Au musée d’Orsay, sur la gauche de l’escalier principal, se trouve une sculpture autour de laquelle, chaque jour, les visiteurs s’attroupent. Ce marbre, qui représente une femme nue de grandeur naturelle, étendue sur un lit de fleurs, dont le corps adopte une étrange torsion, a pour titre La Femme piquée par un serpent. Scandale du Salon de 1847, cette œuvre majeure de Clésinger ne représente rien moins qu’une femme saisie en plein orgasme – le serpent et son venin n’étaient que des leurres destinés à tromper la vigilance du jury. Le tintamarre ne venait pas seulement du caractère érotique du marbre, qui attirait les foules en mal de sensations. On accusait aussi le sculpteur d’avoir moulé sur nature cette femme si réaliste, non de l’avoir modelée. Clésinger se défendit avec ardeur, jusqu’à provoquer en duel son principal accusateur, Gustave Planche, qui finit par se rétracter. Et pourtant ! Le piteux Planche avait raison, il y eut bien moulage, comme Delacroix l’avait noté, même si la sculpture compte parmi les plus belles jamais produites au XIXe siècle. Quant au modèle, mon arrière-grand-tante Aglaé-Joséphine Savatier, plus connue sous le nom d’Apollonie Sabatier, « La Présidente », elle tenait un salon hebdomadaire où elle allait, au fil du temps, recevoir ses amis, notamment Théophile Gautier, Flaubert et Charles Baudelaire qui lui ouvrit les portes de la postérité en lui dédiant dix des plus beaux poèmes des Fleurs du Mal.

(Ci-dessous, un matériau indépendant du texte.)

Lemma confirmed_count r u :
  confirmed r = Some u -> exists c, rr_resultsByCount r !! u = Some c /\ rr_requiredConfirmations r <= c.
Proof.
  unfold confirmed. destruct (filter _ _) as [|[u' c] l] eqn:Hf; [done|]. cbn. intros [= ->].
  assert ((u, c) ∈ filter (fun x : string * Z => rr_requiredConfirmations r <= x.2) (resultItems (rr_resultsByCount r)))
    as Hin by (rewrite Hf; by left).
  apply list_elem_of_filter in Hin as [Hc Hin]. unfold resultItems in Hin.
  rewrite (merge_sort_Permutation result_le), elem_of_map_to_list in Hin. eauto.
Qed.

Lemma confirmed_voters n P r votes u :
  votes_ok n P r votes -> confirmed r = Some u -> rr_requiredConfirmations r <= zsize (voters votes u).
Proof. intros Hv (c & Hc & Hle)%confirmed_count. rewrite <- (vo_counts _ _ _ _ Hv), Hc. done. Qed.

Lemma confirmed_complete r u c :
  rr_resultsByCount r !! u = Some c -> rr_requiredConfirmations r <= c -> is_Some (confirmed r).
Proof.
  intros Hu Hc. unfold confirmed.
  assert ((u, c) ∈ filter (fun x : string * Z => rr_requiredConfirmations r <= x.2) (resultItems (rr_resultsByCount r))) as Hin.
  { apply list_elem_of_filter. split; [done|]. unfold resultItems. by rewrite (merge_sort_Permutation result_le), elem_of_map_to_list. }
  destruct (filter _ _); [by apply elem_of_nil in Hin|done].
Qed.
End Votes.

(** ** What the asking node reports *)
Section Asking.
Context (OL : oracle_libs) (WB : web_libs).
Context (L : crypto_libs) (W : wallet_env) (CM : crypto_config L) (F : oracle_config).
Context (Hcount : 0 <= of_nodeCount F < 2 ^ 64).
Local Abbreviation state := (oracle L W).
Implicit Types s : state.
Implicit Types T : list oracle_envelope.

(** The node [i] has answered the request with a text whose parse is [v]. *)
Definition answered T (receipt : string) (spec : OracleRequestSpec) (i : Z) (v : OracleResult) : Prop :=
  exists e text, e ∈ T /\ oe_srcSchainIndex e = i /\ oe_message e = OracleResponseArrived text receipt /\
    parseResult OL text spec = Ok v.

(** Half of the required signers, and one. *)
Definition confirmations : Z := u64 (of_requiredSigners F - 1) / 2 + 1.

Definition collected T (receipt : string) (r : OracleReceivedResults) : Prop :=
  rr_requiredConfirmations r = confirmations /\
  exists votes, votes_ok (of_nodeCount F) (answered T receipt (rr_requestSpec r)) r votes.

Record asking_ok T s : Prop := {
  ak_cache : lru_inv (oc_receiptsMap s);
  ak_size : 1 <= lru_max_size (oc_receiptsMap s);
  ak_collected : forall receipt r, lru_lookup (oc_receiptsMap s) receipt = Some r -> collected T receipt r;
  ak_posted : forall e, e ∈ oc_assembly s -> e ∈ T;
  ak_members : forall e, e ∈ T -> 1 <= oe_srcSchainIndex e <= of_nodeCount F
}.

Lemma collected_mono T T' receipt r : T ⊆ T' -> collected T receipt r -> collected T' receipt r.
Proof.
  intros HT [Hc (votes & Hv)]. split; [done|]. exists votes. destruct Hv as [H1 H2 H3]. constructor; [done..|].
  intros i v Hi. destruct (H3 i v Hi) as [Hr (e & text & He & Hrest)]. split; [done|]. exists e, text. auto.
Qed.

(** What the invariant looks at. *)
Definition asking_view s := (oc_receiptsMap s, oc_assembly s).

Lemma asking_ok_view T s s' : asking_view s' = asking_view s -> asking_ok T s -> asking_ok T s'.
Proof.
  intros [= Hr Ha] [H1 H2 H3 H4 H5]. constructor.
  - by rewrite Hr.
  - by rewrite Hr.
  - by rewrite Hr.
  - by rewrite Ha.
  - done.
Qed.

Lemma now_view : keeps asking_view (oc_now L W).
Proof. intros s. unfold oc_now, mbind, M_bind, get. by destruct (oc_times s) as [|? [|? ?]]. Qed.

Lemma transmit_view o : keeps asking_view (transmit L W o).
Proof. intros s. unfold transmit, mbind, M_bind, get. by destruct (oc_sends s) as [|[] ?]. Qed.

Lemma checkRequest_view spec : keeps asking_view (checkRequest L W F spec).
Proof.
  unfold checkRequest. repeat first [apply now_view|apply keeps_ret|apply keeps_if|apply keeps_bind; [|intros]].
Qed.

Lemma crypto_view {A} (c : M (crypto_state L W) A) : keeps asking_view (on_oracle_crypto L W c).
Proof. apply keeps_zoom. done. Qed.

Lemma makeResult_view spec status response : keeps asking_view (makeResult OL WB L W CM spec status response).
Proof.
  intros s. unfold makeResult. pose proof (crypto_view (mkOracleResult OL WB L W CM spec status response) s) as H1.
  destruct (on_oracle_crypto L W _ s) as [[r|e] s'] eqn:He; [done|].
  destruct e; try done. rewrite <- H1. apply crypto_view.
Qed.

Lemma answerRequest_view src spec last : keeps asking_view (answerRequest OL WB L W CM F src spec last).
Proof.
  unfold answerRequest, doEndpointRequestResponse. apply keeps_bind; [apply checkRequest_view|]. intros [e|]; [apply keeps_ret|].
  destruct (whatToPost spec) as [post spec']. apply keeps_bind.
  - apply keeps_bind; [intros s; unfold curlHttp, mbind, M_bind, get, put; by destruct (head (oc_curls s)) as [[]|]|]. intros [status response].
    apply keeps_bind; [apply makeResult_view|intros; apply keeps_ret].
  - intros text. apply keeps_bind; [apply now_view|]. intros t. apply keeps_nested_all, keeps_bind; [apply keeps_check|].
    intros _. apply transmit_view.
Qed.

Lemma logged_view c : keeps asking_view c -> keeps asking_view (logged L W c).
Proof. intros Hc s. specialize (Hc s). unfold logged. destruct (c s) as [[|[]] s']; done. Qed.

Lemma workerTurn_view i last : keeps asking_view (workerTurn OL WB L W CM F i last).
Proof.
  intros s. unfold workerTurn, mbind, M_bind, get, put. destruct (oc_incomingQueues s !! _) as [[|e q]|]; try done.
  destruct (oe_message e); [|done]. apply (logged_view _ (answerRequest_view _ _ _) (set_incoming L W _ _ s)).
Qed.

Etrange relation, que celle de ce poète et de cette muse, fondée, non sur le désir charnel, mais sur l’idolâtrie la plus cérébrale dont témoignent les vers et les lettres qu’il lui adressa anonymement de 1852 à 1854 ! Dans son premier roman Baudelaire et Apollonie (Arléa, 158 pages, 17 €), Céline Debayle s’attache fort bien à retracer cet amour singulier, en se concentrant surtout sur la journée du 27 août 1857 durant laquelle Apollonie pensa consoler Baudelaire de la condamnation pénale qui, une semaine auparavant, avait frappé son recueil de poèmes en se donnant à lui, prenant le risque de passer du statut de déesse à celui de femme.
Ce livre ne souffre pas des habituels défauts que l’on rencontre dans un premier roman. L’écriture élégante séduit, on peinerait à en prendre en défaut l’érudition, le dispositif narratif de l’ouvrage s’impose comme une belle trouvaille, puisque l’auteure insère, entre ses chapitres, des extraits d’une lettre imaginaire (mais on ne peut plus plausible) adressée par Apollonie à son amant en titre, Alfred Mosselman. Ami de Musset, rompu à la fréquentation des artistes, cet industriel et financier avait été le commanditaire de la sculpture de Clésinger. A l’image du roi Candaule dont Théophile Gautier avait popularisé l’histoire, il avait voulu montrer au monde le corps de sa maîtresse, alors considérée comme l’une des plus belles femmes de Paris. Mais à quel prix ! Car le moulage, même par fragments, d’un corps dans le plâtre se révèle une opération des plus pénibles pour le modèle. Sur la fin de sa vie, elle en conservait encore un souvenir cuisant.